SAN FRANCISCO, CA– This month’s Ophthalmology journal includes surprising research from the Massachusetts Eye and Ear Infirmary on the relation of body weight to the risk for glaucoma. Also, from researchers at the Tokyo Medical and Dental University, comes the first specific map of how the development of myopic maculopathy, an illness that afflicts many severely nearsighted people, predicts which patients will be most susceptible to vision loss.
Does Higher Body Weight Protect Women from One Type of Glaucoma?
Maintaining a healthy body weight is important for avoiding many diseases, but a new study from the Massachusetts Eye and Ear Infirmary (MEEI) finds that for primary open-angle glaucoma (POAG), one of the most common age-related eye diseases, the picture may be more complex. A large, prospective MEEI study, conducted over 20+ years, found that higher body weight (specifically, body mass index, BMI) is not associated with higher risk of POAG. In fact, the research shows that in women, higher BMI is significantly linked to reduced risk for a variant of POAG known as normal tension glaucoma (NTG). The researchers, led by Louis R. Pasquale, MD, say that clinicians and patients should be cautious about these findings until further research provides substantiation and clarifies the related biological mechanisms.
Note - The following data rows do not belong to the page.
Lemma matching_frame {Row} (cols : list (ColumnDef Row)) g st st' (data : list Row) :
  columnFilters st = columnFilters st' → globalFilter st = globalFilter st' → filters_known cols st →
  matching cols g st data = matching cols g st' data.
Proof.
  intros E1 E2 K. unfold matching. rewrite (getFilteredRows_spec cols g st data) by eauto; rewrite (getFilteredRows_spec cols g st' data) by eauto using filters_known_frame.
  apply List.filter_ext. intros [i r]. by apply passes_frame.
Qed.

(** The pages put together are the matching rows in their order. *)
Lemma pages_matching {Row} (cols : list (ColumnDef Row)) g st (data : list Row) :
  0 < pageSize st → filters_known cols st →
  let n := length (matching cols g st data) in
  concat ((λ k, shown_rows cols g (set_pageIndex (Z.of_nat k) st) data) <$> seq 0 (Z.to_nat (getPageCount st n))) =
  getSortedRows cols st (matching cols g st data).
Proof.
  intros Hs K n. pose proof (page_count_bound (Z.of_nat n) (pageSize st) ltac:(lia) Hs) as (Hc & Hc1 & _).
  fold (getPageCount st n) in Hc, Hc1.
  rewrite (list_fmap_ext _ (λ k, page_at (Z.to_nat (pageSize st)) k (getSortedRows cols st (matching cols g st data)))).
  - apply page_at_concat. rewrite (getSortedRows_perm cols st _). fold n. nia.
  - intros i k _. rewrite shown_rows_page by (simpl; lia). simpl. rewrite Nat2Z.id. f_equal.
    rewrite (getSortedRows_frame cols _ st) by done. f_equal.
    apply matching_frame; [done..|]. by apply (filters_known_frame cols st).
Qed.
End Facts.

(** ** A lawful table *)
Section Reference.

Lemma StronglySorted_weaken {A} (R S : A → A → Prop) l : (∀ a b, R a b → S a b) → StronglySorted R l → StronglySorted S l.
Proof. intros H. induction 1 as [|x l _ IH Hx]; constructor; [done|]. eapply Forall_impl; [exact Hx|]. apply H. Qed.

Definition ref_direction {Row} (cmp : Row → Row → Z) (desc : bool) (a b : GridRow Row) : bool :=
  if desc then 0 <=? cmp a.2 b.2 else cmp a.2 b.2 <=? 0.

Definition ref_sorted {Row} (cols : list (ColumnDef Row)) (st : TableState) (rows : list (GridRow Row)) : list (GridRow Row) :=
  match sorting st with
  | (id, desc) :: _ =>
      match List.find (λ c, String.eqb (col_id c) id) cols with
      | Some c => match col_sortingFn c with Some cmp => sort_by (ref_direction cmp desc) rows | None => rows end
      | None => rows
      end
  | [] => rows
  end.

#[export] Instance RefTable : TableLib := {|
  getIsSorted id st := obj_get id (sorting st);
  toggleSorting id desc st := set_sorting [(id, desc)] st;
  getFilterValue id st := obj_get id (columnFilters st);
  setFilterValue id v st :=
    set_columnFilters (if String.eqb v EmptyString then obj_delete id (columnFilters st) else obj_set id v (columnFilters st)) st;
  getIsVisible id st := default true (obj_get id (columnVisibility st));
  toggleVisibility id v st := set_columnVisibility (obj_set id v (columnVisibility st)) st;
  setPageIndex i st := set_pageIndex (Z.max 0 i) st;
  setPageSize n st := set_pageSize n (set_pageIndex (pageSize st * pageIndex st / n) st);
  autoReset st := set_pageIndex 0 st;
  getFilteredRows Row cols g st data :=
    List.filter (λ r, (String.eqb (globalFilter st) EmptyString || g (globalFilter st) r.2) &&
      forallb (λ c, match col_filterFn c with
                    | Some f => let v := default EmptyString (obj_get (col_id c) (columnFilters st)) in String.eqb v EmptyString || f v r.2
                    | None => true
                    end) cols) (core_rows data);
  getSortedRows Row := ref_sorted;
  getPageRows Row st rows := take (Z.to_nat (pageSize st)) (drop (Z.to_nat (pageIndex st * pageSize st)) rows)
|}.

Lemma ref_direction_total {Row} (cmp : Row → Row → Z) desc :
  consistent cmp → ∀ a b, ref_direction cmp desc a b = true ∨ ref_direction cmp desc b a = true.
Proof. intros [A _] [i a] [j b]. specialize (A a b). unfold ref_direction. simpl. destruct desc; rewrite !Z.leb_le; lia. Qed.

Lemma ref_direction_trans {Row} (cmp : Row → Row → Z) desc :
  consistent cmp → ∀ a b c, ref_direction cmp desc a b = true → ref_direction cmp desc b c = true → ref_direction cmp desc a c = true.
Proof.
  intros [A T] [i a] [j b] [k c]. unfold ref_direction. simpl. destruct desc; rewrite !Z.leb_le.
  - intros H1 H2. pose proof (A a b). pose proof (A b c). pose proof (A a c). specialize (T c b a). lia.
  - apply T.
Qed.

#[export] Instance RefTable_laws : TableLaws.
Proof.
  split; try reflexivity.
  - intros Row cols st rows. simpl. unfold ref_sorted. repeat case_match; [done|apply sort_by_perm|done..].
  - intros Row cols st st' rows E. simpl. unfold ref_sorted. by rewrite E.
  - intros Row cols st rows E. simpl. unfold ref_sorted. by rewrite E.
  - intros Row cols st rows c cmp desc N Hc Hs Hcmp E. simpl. unfold ref_sorted. rewrite E.
    destruct (List.find _ cols) as [c'|] eqn:F.
    + apply find_some in F as [Hc' Eq]. apply String.eqb_eq in Eq. apply list_elem_of_In in Hc'.
      assert (c' = c) as ->.
      { apply list_elem_of_lookup in Hc as [i Hi], Hc' as [j Hj]. assert (i = j) as ->; [|congruence].
        apply (NoDup_lookup (col_id <$> cols) i j (col_id c)); [exact N|..]; rewrite list_lookup_fmap; [by rewrite Hi|rewrite Hj; simpl; by rewrite Eq]. }
      rewrite Hs. eapply StronglySorted_weaken; [|apply (sort_by_sorted (ref_direction cmp desc)); [by apply ref_direction_total|by apply ref_direction_trans]].
      intros a b. unfold ref_direction, in_order. destruct desc; apply Z.leb_le.
    + eapply find_none in F; [|by apply list_elem_of_In]. by rewrite String.eqb_refl in F.
Qed.
End Reference.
Glaucoma is a complex, potentially blinding illness that damages the optic nerve, and POAG is the most common type. Elevated eye pressure (intraocular pressure, IOP) is strongly linked to optic nerve damage. Effective treatments to control IOP are available to help glaucoma patients preserve their best possible vision. But in people with NTG, optic nerve damage occurs even though their IOPs are not elevated, as defined by accepted standards. Diagnosing and treating NTG presents special challenges for Eye M.D.s (ophthalmologists) and patients.
“Understanding the mechanisms that drive BMI and other body composition factors in relation to POAG might help us solve some mysteries connected with this complex illness,” Dr. Pasquale said. “It’s reasonable to speculate that hormonally-controlled factors released from adipose or lean tissues may alter the risk of NTG in women. Higher BMI in postmenopausal women is linked with higher estrogen levels, which might positively affect estrogen receptors in the optic nerve,” he explained.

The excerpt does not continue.